CANADIAN RAILWAY OFFICE OF ARBITRATION
CASE NO. 1445
Heard at Montreal, Wednesday, December 11, 1985
CANADIAN PACIFIC LIMITED
BROTHERHOOD OF MAINTENANCE OF WAY EMPLOYEES
Mr. R.L. Pongracz, Track Maintenance Foreman, was dismissed for giving away Company material and delivering it by Company vehicle while on duty without authorization on May 7, 1984.
JOINT STATEMENT OF ISSUE:
The Union contends that: (1.) The discipline is too severe and that Mr. Pongracz be reinstated to his former position in accordance with Section 18.4, Wage Agreement 41. (2.) Mr. Pongracz have all his seniority rights restored, paid for all benefits and wages from date he was held out of service until reinstated.

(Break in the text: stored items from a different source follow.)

Lemma reconcile_rules_idle now m s : settled m s ->
  exists incoming s', into_rules_map json_error (m_rules m) = inr incoming /\
    reconcile_rules json_error parse_error now m report_default s = (inr (mkReport 0 0 0 0 0 0 0 0 (size incoming) 0), s') /\
    shown (sorted_entries incoming).*1 s s'.
Proof.
  intros Hset. pose proof (settled_ids m s Hset) as Hok. destruct Hset as (_ & _ & incoming & Hin & Hdom & Hruns).
  destruct (sorted_entries_map incoming) as [_ Hnd]. exists incoming. unfold reconcile_rules. rewrite Hin.
  destruct (reconcile_rules_idle_fold now m (map r_id (list_rules (as_rules s))) (sorted_entries incoming) 0 s Hnd) as (s1 & Hf & Hs1).
  { intros [id r] He. apply elem_of_sorted_entries in He. by apply Hruns. }
  unfold report_default. rewrite Hf. exists s1. split; [done|]. split; [|done].
  assert (Hstop : forall l acc, (forall k, k ∈ l -> is_Some (incoming !! k)) -> foldl (stop_absent now incoming) acc l = acc).
  { induction l as [|k l IH]; intros acc Hl; simpl; [done|]. unfold stop_absent at 2. destruct acc as [[c1 c2 c3 c4 c5 c6 c7 c8 c9 c10] s2].
    rewrite bool_decide_eq_true_2 by (apply Hl, list_elem_of_here). apply IH. intros k' Hk'. by apply Hl, list_elem_of_further. }
  rewrite Hstop.
  - rewrite Nat.add_0_r. unfold sorted_entries. by rewrite merge_sort_Permutation, length_map_to_list.
  - intros k Hk. apply Hdom. by apply elem_of_existing.
Qed.

Lemma settled_shown m s s' ids : shown ids s s' -> settled m s -> settled m s'.
Proof.
  intros (Hs1 & Hs2 & Hs3 & _ & _ & _ & Hk) (Hst & Htb & incoming & Hin & Hdom & Hruns).
  unfold settled, stream_sqls, table_sqls in *. rewrite Hs1, Hs2. split; [done|]. split; [done|]. exists incoming. split; [done|]. split.
  - intros id. rewrite Hk, <- Hdom. case_bool_decide; [by rewrite fmap_is_Some|done].
  - intros id r Hr. destruct (Hruns id r Hr) as (Hh & a & Ha & Hrun & Hid). split; [by rewrite Hs3|]. rewrite Hk, Ha.
    case_bool_decide; eexists; (split; [done|]); by split.
Qed.

(** The first phases. *)
Lemma register_all_calm l : forall sm kv, calm kv ->
  calm (foldl (fun '(sm, kv) d => let '(_, sm, kv) := register_schema d sm kv in (sm, kv)) (sm, kv) l).2.
Proof.
  induction l as [|d l IH]; intros sm kv Hkv; cbn [foldl]; [done|].
  destruct (store_def_calm "schemas" schema_key d sm kv Hkv) as (kv1 & Hs & Hkv1). unfold register_schema at 2. rewrite Hs. by apply IH.
Qed.

Definition prepared (m : DeclarativeManifest) (s : AppState) : AppState := reconcile_schemas m (reconcile_connections m s).

Lemma prepared_spec m s : calm (as_kv s) ->
  as_streams (prepared m s) = as_streams s /\ as_tables (prepared m s) = as_tables s /\ as_rules (prepared m s) = as_rules s /\
  as_hashes (prepared m s) = as_hashes s /\ next_task (prepared m s) = next_task s /\ calm (as_kv (prepared m s)).
Proof.
  intros Hkv. unfold prepared, reconcile_schemas. cbn [as_schemas as_kv reconcile_connections].
  pose proof (register_all_calm (sorted_entries (schemas m)).*2 (as_schemas s) (as_kv s) Hkv) as Hc. by destruct (foldl _ _ _) as [sm kv].
Qed.

(** The definitions of a settled server stay. *)
Lemma definitions_idle m s rep : stream_sqls s = streams m -> table_sqls s = m_tables m ->
  reconcile_tables m (reconcile_streams m (rep, s)) = (rep, s).
Proof.
  intros Hst Htb. assert (Hs : reconcile_streams m (rep, s) = (rep, s)).
  { unfold reconcile_streams. cbn [snd]. rewrite <- (view_keys s_sql). apply phase_idle; [done| |].
    - intros acc [name ddl] Hd. unfold reconcile_stream. destruct acc as [rep' s']. destruct (parse_create_stream _); try done. simpl in Hd.
      rewrite <- Hst in Hd. unfold stream_sqls in Hd. rewrite lookup_fmap in Hd. destruct (as_streams s !! name) as [old|]; [|done].
      simpl in Hd. injection Hd as Hd. rewrite bool_decide_eq_true_2 by done. by destruct rep'.
    - intros [rep' s'] k Hk. unfold remove_stream. rewrite bool_decide_eq_true_2 by done. by destruct rep'. }
  rewrite Hs. unfold reconcile_tables. cbn [snd]. rewrite <- (view_keys t_sql). apply phase_idle; [done| |].
  - intros acc [name ddl] Hd. unfold reconcile_table. destruct acc as [rep' s']. destruct (parse_create_table _); try done. simpl in Hd.
    rewrite <- Htb in Hd. unfold table_sqls in Hd. rewrite lookup_fmap in Hd. destruct (tables (as_tables s) !! name) as [old|]; [|done].
    simpl in Hd. injection Hd as Hd. rewrite bool_decide_eq_true_2 by done. by destruct rep'.
  - intros [rep' s'] k Hk. unfold remove_table. rewrite bool_decide_eq_true_2 by done. by destruct rep'.
Qed.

The Company denies the Union's contention and declines payment.
FOR THE BROTHERHOOD: FOR THE COMPANY:
(SGD.) H. J. THIESSEN (SGD.) J. D. CHAMPION
System Federation General Chairman FOR: General Manager, Operation & Maintenance
There appeared on behalf of the Company:
J. D. Champion – Supervisor, Labour Relations, Winnipeg
R. E. Noseworthy – Assistant Supervisor, Labour Relations, Winnipeg
R. A. Colquhoun – Labour Relations Officer, Montreal
And on behalf of the Brotherhood:
H. J. Thiessen – System Federation General Chairman, Ottawa
L. M. DiMassimo – Federation General Chairman, Montreal
R. Y. Gaudreau – Vice President, BMWE, Ottawa
AWARD OF THE ARBITRATOR
Rule 179 reads as follows:
Foremen are responsible for all tools, material and equipment in their charge and must see that they are properly and economically used and cared for. They must report loss or theft and must not give away any tools, material or equipment, or lend them without authority. (emphasis added)
There is no dispute that the grievor violated Rule 179 when on May 7, 1984, he gave his brother-in-law, Mr. Leonard Mattson, several Company fence posts allegedly for past favours performed on the grievor's behalf during the course of the latter's employment. It is common ground that Mr. Mattson is a farmer in the geographic region where Mr. Pongracz works and thereby would have had practical use for the fence posts.
The grievor has not denied giving Mr. Mattson the fence posts without first securing the necessary authorization from his superiors. Nor has the grievor claimed to have ever been authorized to give Company materials away in return for services provided him by persons during the course of employment.
In this particular case the grievor indicated that he was merely compensating his brother-in-law for his assistance in providing towing services and for the use of his farm as a right of way during the previous winter.
It is clear that the Company has encountered (for good reason) serious suspicions as to the reliability and truth of the grievor's explanation. As a result, the Company, without necessarily alleging theft, has treated the grievor's admitted infraction of Rule 179 as tantamount to theft. And, accordingly, the Company has had recourse to the discharge penalty for the grievor's serious act of misconduct.
It should be made perfectly clear that the issue before me is not whether "payment in kind" (i.e., bartering) is an acceptable practice for compensating third parties for services provided Company employees when they are found in difficult circumstances. Surely, for the practice to be considered "acceptable" it should have the approval of a Company official who is authorized to endorse that practice as a means to compensation. The grievor was duty bound, as he readily admitted, to have secured such authorization particularly in the circumstances where a family relation was to be, the beneficiary of the payment.
Yet, just as it is impossible to be "a little bit pregnant" it is also difficult for the Company to allege the grievor is "a little bit of a thief" without charging that he is a thief.
It is clear to everyone concerned, including the grievor's Trade Union representatives, that the grievor committed a serious infraction by virtue of his violation of Rule 179. That does not, as the Trade Union urged, necessarily mean the grievor is a thief. In that regard I have no misgiving in saying I share the very same suspicion as the Company with respect to the grievor's real intentions.
Nonetheless, I cannot in good conscience support the discharge penalty for a "suspicion" that the grievor has engaged in an act of theft. That remedy should only be applied, unless clearly contained as a provision in Rule 179, to actual and proven acts of theft. What I am permitted to do, however, is to fashion an appropriate remedy that reflect the serious nature of the grievor's admitted infraction.
Accordingly, I am of the view that the grievor's discharge penalty should be removed and that a suspension be replaced for the period between October 23, 1984 when he was dismissed and the date of his reinstatement as provided herein. Moreover, the grievor's file is to show that another infraction of this nature will result in his termination. I shall remain seized for purposes of implementation.